You can make the “best” music possible and regard yourself as a talented artist. But if your music doesn’t reach the right audience, all your recordings and talent will go to waste. Promoting your music is probably the most important thing! I know that I’m not saying anything new here and I’m sure most of you have heard this a million times by now but it bears repeating.
Promoting your music should be your number priority and you have to focus on this chore as if your life depends on it. Before we carry on I just want to state that there are a numerous ways to market your music. But I decided to write and explain this from a South African music industry context. So I’ll mention terms and organizations which you might not be familiar with (that’s if you are non-south African).
However the music industry is structured and operates in a similar fashion irrespective of the country so most of you will relate somehow.
So without wasting any time let’s get into it.
Register with Collection Societies
Before you proceed any further and putting out your music in the public domain, make sure that you register all your material.
By material I’m referring to every song that you have recorded. Say you have two songs recorded and you’re thinking of promoting them online, put that on hold and register with collection societies first (It will save you from a lot of trouble).
In South Africa, all artists should register (highly recommended) their works with SAMRO, CAPASSO and SAMPRA in order to get paid.
I will not explain how these collection societies function on this article since I have covered those topics before.
If you want to know more I would suggest you read the following:
Hire a Radio Plugger
Some Independent artists (and very small labels) prefer to do everything themselves, which is understandable. Because in most cases finances are an issue and marketing doesn’t come cheap.
But promoting your music doesn’t have to be expensive. For example when you hire the services of a Music Plugger or PR Company, you can part with 2000 ZAR per month (Depending on the size of the company).
They will handle most your marketing efforts which includes submitting your music to radio stations (locally and abroad), digital marketing, and photo shoots just to mention a few.
Some of you might say “2000 ZAR is a lot of money”. But it’s not because you are basically buying time while you focus on what you do best – recording and performances.
If you try to “save money” and do it yourself, it will cost time and money which may hinder your progress and affect the quality of music that produce because you would be learning through trial and error.
Get a Distributor
Getting a digital distribution deal in 2020 is much easier than landing a traditional deal for physical format.
You should only look for a distribution when you have a product that is ready to be released to the buying public.
Music distributors are in the business of selling music for a commission. So that means you have to work on building a fan base immediately or followers to market to.
Digital music sales (downloads and streams) don’t pay much until your popularity as an artist increases.

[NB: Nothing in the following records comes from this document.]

(** * Bot Party (Spyfall engine): a shallow embedding of the game core

    Strings are JavaScript strings restricted to ASCII characters, seen as
    [list ascii] where characters are inspected.  Randomness
    ([Math.floor(Math.random() * n)]) is an explicit draw function, and the
    player controllers (LLM or human) are explicit oracles. *)

From Stdlib Require Import List String Ascii Arith Lia Bool ZArith Permutation Sorted.
Import ListNotations.

(* ------------------------------------------------------------------ *)
(** ** Characters and strings (JavaScript [trim], [toLowerCase], [includes]) *)

Module Str.

(** [\s] of a JS regular expression and the characters removed by
    [String.prototype.trim], on ASCII: space, tab, LF, VT, FF, CR. *)
Definition is_ws (c : ascii) : bool :=
  let n := nat_of_ascii c in (n =? 32) || ((9 <=? n) && (n <=? 13)).

(** Line terminators, the characters [.] of a regex does not match. *)
Definition is_line_terminator (c : ascii) : bool :=
  let n := nat_of_ascii c in (n =? 10) || (n =? 13).

Definition to_lower (c : ascii) : ascii :=
  let n := nat_of_ascii c in
  if (65 <=? n) && (n <=? 90) then ascii_of_nat (n + 32) else c.

Fixpoint skip_ws (l : list ascii) : list ascii :=
  match l with
  | [] => []
  | c :: t => if is_ws c then skip_ws t else l
  end.

Definition trim_l (l : list ascii) : list ascii := rev (skip_ws (rev (skip_ws l))).

Definition trim (s : string) : string :=
  string_of_list_ascii (trim_l (list_ascii_of_string s)).

Definition toLowerCase (s : string) : string :=
  string_of_list_ascii (map to_lower (list_ascii_of_string s)).

(** [hay.includes(needle)] *)
Definition includes (hay needle : string) : bool :=
  match index 0 needle hay with Some _ => true | None => false end.

End Str.

(** src/utils/normalizeName: [s.trim().toLowerCase()] *)
Definition normalizeName (s : string) : string := Str.toLowerCase (Str.trim s).

(* ------------------------------------------------------------------ *)
(** ** Data model (src/types.ts) *)

Abbreviation PlayerId := string (only parsing).

Inductive PlayerSecret :=
| SPY
| CIVILIAN (location : string) (role : string).

Record Player := mkPlayer {
  id : PlayerId;
  name : string;
  isHuman : bool;
  secret : PlayerSecret
}.

Definition isSpy (p : Player) : bool :=
  match secret p with SPY => true | CIVILIAN _ _ => false end.

Record Turn := mkTurn {
  askerId : PlayerId;
  targetId : PlayerId;
  question : string;
  answer : string
}.

Inductive Winner := WSpy | WCivilians.

(** [EarlyEndResult] *)
Inductive EarlyEndResult :=
| NotEnded
| Ended (winner : Winner) (reason : string).

(* ------------------------------------------------------------------ *)
(** ** src/utils/random.ts *)

(** [draw n] is the value of [Math.floor(Math.random() * n)]. *)
Definition pickRandom {T} (draw : nat -> nat) (arr : list T) : option T :=
  nth_error arr (draw (List.length arr)).

Definition safePickRandom {T} (draw : nat -> nat) (arr : list T) (fallback : option T)
  : option T :=
  match arr with [] => fallback | _ => pickRandom draw arr end.

(** [Array.prototype.sort] with a numeric comparator: a stable sort; an
    element moves behind a later one only when [cmp a b > 0]. *)
Fixpoint insert_by {A} (cmp : A -> A -> Z) (x : A) (l : list A) : list A :=
  match l with
  | [] => [x]
  | y :: t => if (0 <? cmp x y)%Z then y :: insert_by cmp x t else x :: y :: t
  end.

Definition sort_by {A} (cmp : A -> A -> Z) (l : list A) : list A :=
  fold_right (insert_by cmp) [] l.

(* ------------------------------------------------------------------ *)
(** ** src/utils/resolveTargetPlayer.ts *)

(** [p.id === selfId || (lastAskerId && p.id === lastAskerId)]: an empty
    [lastAskerId] is falsy. *)
Definition isIllegal (selfId : PlayerId) (lastAskerId : option PlayerId) (p : Player) : bool :=
  String.eqb (id p) selfId
  || match lastAskerId with
     | Some l => negb (String.eqb l "") && String.eqb (id p) l
     | None => false
     end.

(** [(a, b) => normalizeName(b.name).length - normalizeName(a.name).length] *)
Definition nameLenCmp (a b : Player) : Z :=
  (Z.of_nat (String.length (normalizeName (name b)))
   - Z.of_nat (String.length (normalizeName (name a))))%Z.

(** [None] is [undefined] (only reachable on an empty list or an
    out-of-range draw). *)
Definition resolveTargetPlayer (draw : nat -> nat) (players : list Player)
    (targetName : string) (selfId : PlayerId) (lastAskerId : option PlayerId)
  : option Player :=
  let target := normalizeName targetName in
  let legal p := negb (isIllegal selfId lastAskerId p) in
  match find (fun p => String.eqb (normalizeName (name p)) target && legal p) players with
  | Some exact => Some exact
  | None =>
      let candidates :=
        filter (fun p =>
                  let nm := normalizeName (name p) in
                  negb (String.eqb nm "") && negb (String.eqb target "")
                  && (Str.includes target nm || Str.includes nm target))
               (filter legal players) in
      match candidates with
      | [c] => Some c
      | _ :: _ :: _ => hd_error (sort_by nameLenCmp candidates)
      | [] =>
          match filter legal players with
          | [] => safePickRandom draw (filter (fun p => negb (String.eqb (id p) selfId)) players)
                                 (nth_error players 0)
          | v :: vs => safePickRandom draw (v :: vs) (Some v)
          end
      end
  end.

But as an Independent artist if your music is on a Spotify or Apple Music for example it will give you credibility. Your popularity will only increase based on the song and marketing efforts (get a music plugger and don’t rely on inviting your Facebook friends to your fan page).
Submit your Music to Blogs
Promoting your music on blogs is also one of the most effective ways of reaching the right audience as well as translating that reach into followers and sales.
In South Africa there’s plenty of music blogs which allow Independent artists to submit their music and profile for a feature.
Most of these blogs attract thousands of visitors per day which can work in your favor especially if you are promoting a new single.
For example Slikouronlife website allows aspiring Hip Hop artists to create a profile and upload their music files free of charge.
You can also approach the following Music Blogs for a possible feature:
- Texx And the City
- El Broide
- SA Music News
- Underground Press
- SA Music Mag
All the mentioned blogs above cater to different markets. For example, if your genre if Hip hop it wouldn’t make sense to approach Underground Press because their market Rock and Heavy Metal.
When it comes to promoting your music, you shouldn’t do this blindly because you can end up losing both time and money. Of course there is no formula and no guarantee that your strategy will work. But if you can target the right people and keep driving your message across consistently you will increase the probabilities of success.